The vote to repeal is a meaningless gesture and the gop knows it.
According to the Constitution, the house raises funds via taxation. I don’t know for sure if Roberts was being coy when he allowed o-care to be labeled a tax, but from that moment on, the entire thing is unconstitutional because o-care is a senate bill. No veto override is needed, really.
Furthermore, the house controls expenditures, typically referred to “power of the purse”, and when the republican party failed to withhold funding, indeed Paul Ryan’s utter betrayal during the last budget debate being the proverbial straw, they have shown how useless, to put it mildly or, to out it accurately IMO, disdainful they are of the voters who put them there.
Repeal Obamacare? No, they haven’t. Please don’t try to give them credit for it.
As a now former Limbaugh subscriber, it is liberating to break from listening to any talk radio.
I’m in Boston this weekend, and see a banner on the Old South Church: “Love thy (Muslim) neighbor as thyself”, and a big banner on an Episcopal church, “Black Lives Matter”.
I pray for Cruz, but will do anything,even Trump, to stop the present descent into nuttiness.
Dan K’s point about the power of the purse gets to the nub of the matter; the House has the power not to fund Ocare. But Obama was happy to shut the government down if Ocare was not fully funded.
Many big GOP donors [think members of the Chamber of Commerce] now depend on federal checks for a sizeable part of their revenue. The business world and local/state governments have been co-opted by the federal leviathan. They made sure the flow of dollars from D.C. was not interrupted.
Neo,
Since January 2015, the Republican Party has had complete power over the budget bills that get sent to the President’s desk.
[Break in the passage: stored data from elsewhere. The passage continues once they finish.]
(* ===== verification/Calls.v ===== *)
(** A call from one end to the other: [Client::send_request], the client's link task, the
    server's main loop and callback loop, the user's answer, the client's consumer task. *)

From Stdlib Require Import ZArith Lia Strings.Byte.
From stdpp Require Import base list strings gmap.
From S2P Require Import Prelude Deku Protos Packets Wire Quotation Channel Config Client.
From S2P Require Import ClientFacts Server ServerFacts Session.

Section Calls.
Context {R PT IT QT TX : Type} `{TrySender PT Packet} `{!Sender IT Packet}.
Context `{Sender QT Packet, !TrySender QT Packet} `{!Sender TX (Packet * option R)}.
Context `{!SenderLaws PT Packet, !TrySenderLaws PT Packet, !SenderLaws IT Packet, !ReliableSender IT Packet}.
Context `{!SenderLaws QT Packet, !TrySenderLaws QT Packet, !OpenSender QT Packet}.
Context `{!Message AuthRequest, !Message SubscribeRequest, !Message Heartbeat,
  !Message LinkError}.
Context (conf : LinkClientConfig) (srv : HealthyConfig) (conn : nat) (peer_addr : string).
Context (on_auth : Z -> AuthInfo -> bool).
Abbreviation Se := (session R PT IT QT).
Abbreviation step := (session_step (R:=R) (PT:=PT) (IT:=IT) (QT:=QT) conf srv conn peer_addr on_auth).
Abbreviation run := (session_run (R:=R) (PT:=PT) (IT:=IT) (QT:=QT) conf srv conn peer_addr on_auth).

(** Nothing is on its way. *)
Record at_ease (s : Se) : Prop := {
  ease_up : se_taken s = length (accepted (inner_request_tx (se_client s)));
  ease_down : se_seen s = length (se_down s);
  ease_process : consumed (se_client s) = length (accepted (packet_process_tx (se_client s)))
}.

(** The request as the server's handler sees it, and its answer. *)
Definition the_request (cmd : Command) (g : Z) (body : list byte) : Request :=
  match new_request cmd g body with PRequest r => r | _ => Build_Request 0 cmd 0 0 0 [] end.

Definition the_answer (r : Request) (status : ResponseStatus) (body : list byte) : Response :=
  Response_new (req_command r) (req_id r) status body.

(** The events of the call. *)
Definition call_events (cmd : Command) (g : Z) (w : R) (body : list byte) (status : ResponseStatus)
    (answer : list byte) (now1 now2 unix : Z) : list (session_event R) :=
  [SeClient (Some (SendPacket (new_request cmd g body) (Some w) true));
   SeUp now1;
   SeHandler (new_response_from (the_request cmd g body) status answer);
   SeDown now2 unix;
   SeClient None].

Definition managed (cmd : Command) : bool :=
  bool_decide (cmd = Heartbeat_) || bool_decide (cmd = Auth).

Lemma call_sent cmd g w body s : exists itx,
  accepted itx = accepted (inner_request_tx (se_client s)) ++ [new_request cmd g body] /\
  step (SeClient (Some (SendPacket (new_request cmd g body) (Some w) true))) s =
    (mk_session (add_act (Registered (request_id_trim g) w)
       (set_requests (<[request_id_trim g := w]> (requests (se_client s))) (set_inner itx (se_client s))))
       (se_server s) (se_taken s) (se_down s) (se_seen s), Ok tt).
Proof.
  destruct (send_reliable (new_request cmd g body) (inner_request_tx (se_client s))) as [itx Hs].
  exists itx. split; [by apply send_accepted|].
  cbn [session_step]. unfold client_turn. cbn [link_step data_step]. unfold on_send_packet, inner_send.
  unfold mbind, SM_bind, sget, smodify, mret, SM_ret. by rewrite Hs.
Qed.

(** The main loop passes the request on to the callback loop, or has a task of its own do it. *)
Lemma call_forwarded r now s : managed (req_command r) = false ->
  accepted (inner_request_tx (se_client s)) !! se_taken s = Some (PRequest r) ->
  exists srv', step (SeUp now) s = (mk_session (se_client s) srv' (S (se_taken s)) (se_down s) (se_seen s), Ok tt) /\
    (accepted (recved_packet_tx srv') = accepted (recved_packet_tx (se_server s)) ++ [PRequest r] \/
     main_acts srv' = main_acts (se_server s) ++ [Deferred (PRequest r)]).
Proof.
  intros Hm Hp. cbn [session_step]. rewrite Hp. unfold server_turn. cbn [se_server se_client se_taken se_down se_seen].
  cbn [main_step]. unfold on_packet, set_ping, mbind, SM_bind, smodify. cbn [fst snd].
  set (s1 := mk_main _ _ _ _ _ _).
  assert (match req_command r with
          | Heartbeat_ => main_add (SendPeer (new_heartbeat_response r))
          | Auth => on_auth_request conn peer_addr on_auth r
          | _ => forward (PRequest r)
          end = forward (QT := QT) (PRequest r)) as -> by (by destruct (req_command r)).
  unfold forward, main_queue, main_add, mbind, SM_bind, sget, smodify.
  pose proof (open_try_send (PRequest r) (recved_packet_tx s1)) as Ho.
  destruct (try_send (PRequest r) (recved_packet_tx s1)) as [tx []] eqn:E; cbn [fst snd] in *; [| |done].
  - eexists. split; [unfold new_replies; cbn [fst snd main_acts s1]; by rewrite drop_all, app_nil_r|].
    left. exact (try_send_sent _ _ _ E).
  - eexists. split; [unfold new_replies; cbn [fst snd main_acts s1]; by rewrite drop_app_length, app_nil_r|].
    by right.
Qed.

(** The client's loop hands the response over, its consumer task finds the waiter. *)
Lemma call_received r now unix w s : managed (resp_command r) = false -> at_ease s ->
  (exists ptx, try_send (PResponse r) (packet_process_tx (se_client s)) = (ptx, TrySent)) ->
  requests (se_client s) !! resp_id r = Some w ->
  exists s', run [SeHandler (PResponse r); SeDown now unix; SeClient None] s = (s', Ok tt) /\
    acts (se_client s') = acts (se_client s) ++ [Reply w r] /\
    requests (se_client s') = delete (resp_id r) (requests (se_client s)) /\
    se_server s' = se_server s /\ at_ease s'.
Proof.
  intros Hm [Eu Ed Ep] [ptx Hsent] Hw. pose proof (try_send_sent _ _ _ Hsent) as Hacc.
  unfold session_run. cbn [sfor session_step]. unfold mbind, SM_bind, smodify.
  cbn [se_down se_seen se_client se_server se_taken].
  rewrite Ed, lookup_app_r, Nat.sub_diag by done. cbn [lookup list_lookup].
  unfold client_turn. cbn [link_step data_step se_down se_seen se_client se_server se_taken].
  assert (on_recv conf (PResponse r) now unix (se_client s) = (set_process ptx (set_pong now (se_client s)), Ok tt)) as ->.
  { unfold on_recv, mbind at 1, SM_bind at 1, smodify at 1.
    unfold managed in Hm. destruct (resp_command r); try discriminate Hm;
      unfold try_process, mbind, SM_bind, sget, smodify; cbn [set_pong packet_process_tx]; by rewrite Hsent. }
  cbn [fst snd se_down se_seen se_client se_server se_taken link_step]. rewrite consume_eq.
  cbn [set_process set_pong packet_process_tx consumed]. rewrite Hacc, Ep, lookup_app_r, Nat.sub_diag by done.
  cbn [lookup list_lookup consume_state fst snd]. eexists. split; [reflexivity|].
  cbn. rewrite Hw. split_and!; try done. constructor; cbn; rewrite ?length_app, ?Hacc, ?length_app; cbn; lia.
Qed.

(** C11. A call, from one end to the other. When nothing is on its way and the consumer task
    has room, a call of [send_request] that the link takes sends one request; the server's
    main loop hands it to the callback loop, which calls [on_request] with it; the answer the
    user builds from it with [new_response_from] reaches the client, whose consumer task
    gives it to this caller and to no callback, and forgets the waiter; and the caller
    returns what that answer means. *)
Theorem call_returns_answer {Req CE Resp : Type} `{!Message Req}
    (try_from : Response -> outcome CE Resp) (req : Req) (cmd : Command) (g : Z) (w : R) (tx tx' : TX)
    (status : ResponseStatus) (answer : list byte) (now1 now2 unix : Z) (cb : callback_state) (s : Se)
    (Hcmd : managed cmd = false) (Hease : at_ease s)
    (Htake : send (new_request cmd g (encode_to_vec req), Some w) tx = Some tx')
    (Hroom : exists ptx, try_send (PResponse (the_answer (the_request cmd g (encode_to_vec req)) status answer))
       (packet_process_tx (se_client s)) = (ptx, TrySent)) :
  let r := the_request cmd g (encode_to_vec req) in
  let resp := the_answer r status answer in
  exists s', run (call_events cmd g w (encode_to_vec req) status answer now1 now2 unix) s = (s', Ok tt) /\
    (accepted (recved_packet_tx (se_server s')) = accepted (recved_packet_tx (se_server s)) ++ [PRequest r] \/
     main_acts (se_server s') = main_acts (se_server s) ++ [Deferred (PRequest r)]) /\
    callback_step peer_addr (CbPacket (PRequest r)) cb = (cb_add [SpawnOnRequest r] cb, Ok tt) /\
    acts (se_client s') = acts (se_client s) ++ [Registered (req_id r) w; Reply w resp] /\
    requests (se_client s') = delete (req_id r) (requests (se_client s)) /\
    at_ease s' /\
    send_request try_from req cmd w true (WaitGot resp) (g, Some tx) =
      ((wrap_u32 (g + 1), Some tx'), read_response try_from resp).
Proof.
  set (body := encode_to_vec req) in *. cbn zeta.
  destruct (call_sent cmd g w body s) as (itx & Hitx & Hsent).
  set (s1 := mk_session _ _ _ _ _) in Hsent.
  destruct (call_forwarded (the_request cmd g body) now1 s1 Hcmd) as (srv' & Hup & Hfwd).
  { cbn. rewrite Hitx, (ease_up _ Hease), lookup_app_r, Nat.sub_diag by done. done. }
  set (s2 := mk_session _ srv' _ _ _) in Hup.
  assert (at_ease s2) as Hease2.
  { destruct Hease. constructor; cbn; [|done..]. rewrite Hitx, length_app. cbn. lia. }
  destruct (call_received (the_answer (the_request cmd g body) status answer) now2 unix w s2 Hcmd Hease2 Hroom)
    as (s' & Hrun & Hacts & Hreq & Hsrv & Hease'); [apply lookup_insert_eq|].
  exists s'. split.
  { unfold call_events, session_run in *. cbn [sfor] in *. unfold mbind at 1, SM_bind at 1. rewrite Hsent.
    unfold mbind at 1, SM_bind at 1. rewrite Hup. exact Hrun. }
  rewrite Hsrv. split_and!; try done.
  - cbn [callback_step]. unfold on_callback_packet, managed in *.
    destruct (bool_decide_reflect (req_command (the_request cmd g body) = Auth)) as [E|]; [|done].
    cbn in E. subst cmd. discriminate Hcmd.
  - rewrite Hacts. cbn. by rewrite <- app_assoc.
  - rewrite Hreq. cbn. by rewrite delete_insert_eq.
  - unfold send_request, mbind, SM_bind, sget, smodify. unfold managed in Hcmd. rewrite Hcmd. cbn [fst snd].
    fold body. rewrite Htake. done.
Qed.

End Calls.

(** A request for an order book, under id 3, answered with a success. *)
#[local] Instance call_auth_message : Message AuthRequest := countable_message AuthRequest.
#[local] Instance call_subscribe_message : Message SubscribeRequest :=
  countable_message SubscribeRequest.
#[local] Instance call_heartbeat_message : Message Heartbeat := countable_message Heartbeat.
#[local] Instance call_link_error_message : Message LinkError := countable_message LinkError.

Lemma call_returns_answer_witness : exists s' : session nat consumer_chan transport_chan (counted Packet),
  acts (se_client s') = [Registered 3 7%nat;
    Reply 7%nat (Response_new CmdSubOrderBook 3 Success [])] /\
  (send_request (fun r => Ok (resp_id r) : outcome unit Z) {| all := true; counter_ids := []; span_index := 0 |}
    CmdSubOrderBook 7%nat true (WaitGot (Response_new CmdSubOrderBook 3 Success []))
    (3, Some ([] : unlimited (Packet * option nat)))).2 = Ok 3.
Proof.
  set (s := session_init (sample_conf 2) "1.2.3.4:5" (conn_with 0 []) 1 client0 0 (([], 4%nat) : counted Packet)).
  assert (at_ease s) as He by (by constructor).
  destruct (call_returns_answer (R:=nat) (TX := unlimited (Packet * option nat)) (sample_conf 2)
    HealthyConfig_default 7 "1.2.3.4:5" handler
    (fun r => Ok (resp_id r) : outcome unit Z) {| all := true; counter_ids := []; span_index := 0 |}
    CmdSubOrderBook 3 7%nat [] [(new_request CmdSubOrderBook 3
      (encode_to_vec {| all := true; counter_ids := []; span_index := 0 |}), Some 7%nat)] Success [] 5 15 260
    (callback_init "1.2.3.4:5") s eq_refl He) as (s' & _ & _ & _ & Ha & _ & _ & Hc).
  - vm_compute. reflexivity.
  - eexists. vm_compute. reflexivity.
  - exists s'. split; [exact Ha|]. etrans; [exact (f_equal snd Hc)|]. vm_compute. reflexivity.
Defined.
That they haven’t had even the slightest success in shaping the bills to advance basically any cause for which voters handed them those majorities in November of 2014 strongly suggests that they don’t really support what their supporters want.
“Why didn’t Paul Ryan and Mitch McConnell go on all the Sunday talk shows and make sure everyone who watches those shows knew that the repeal had passed both houses and sent to Obama who vetoed it immediately?”
And before them, Boehner and McConnell, and all the way up and down the GOP organizational chain.
They just didn’t (don’t?) have a strategy to deal with the realities they face, given the blockade they effectively face with the MSM, in the daily news cycle, to reach the general public. Even paid time slots would be worthwhile.
I go back to 2008 when Reid wouldn’t even let a budget be proposed in the Senate. The Senate are legally required to come up with a budget (but without consequences). Ultimately, this circumvented the deliberation (negotiation) process that was part of the design and purpose of having a Senate. This move effectively forced a $1T deficit (to the Dems delight) via the default Continuing Resolution.
We heard some in the conservative media, but the GOP themselves didn’t seem to have much to say that made it out to the general public.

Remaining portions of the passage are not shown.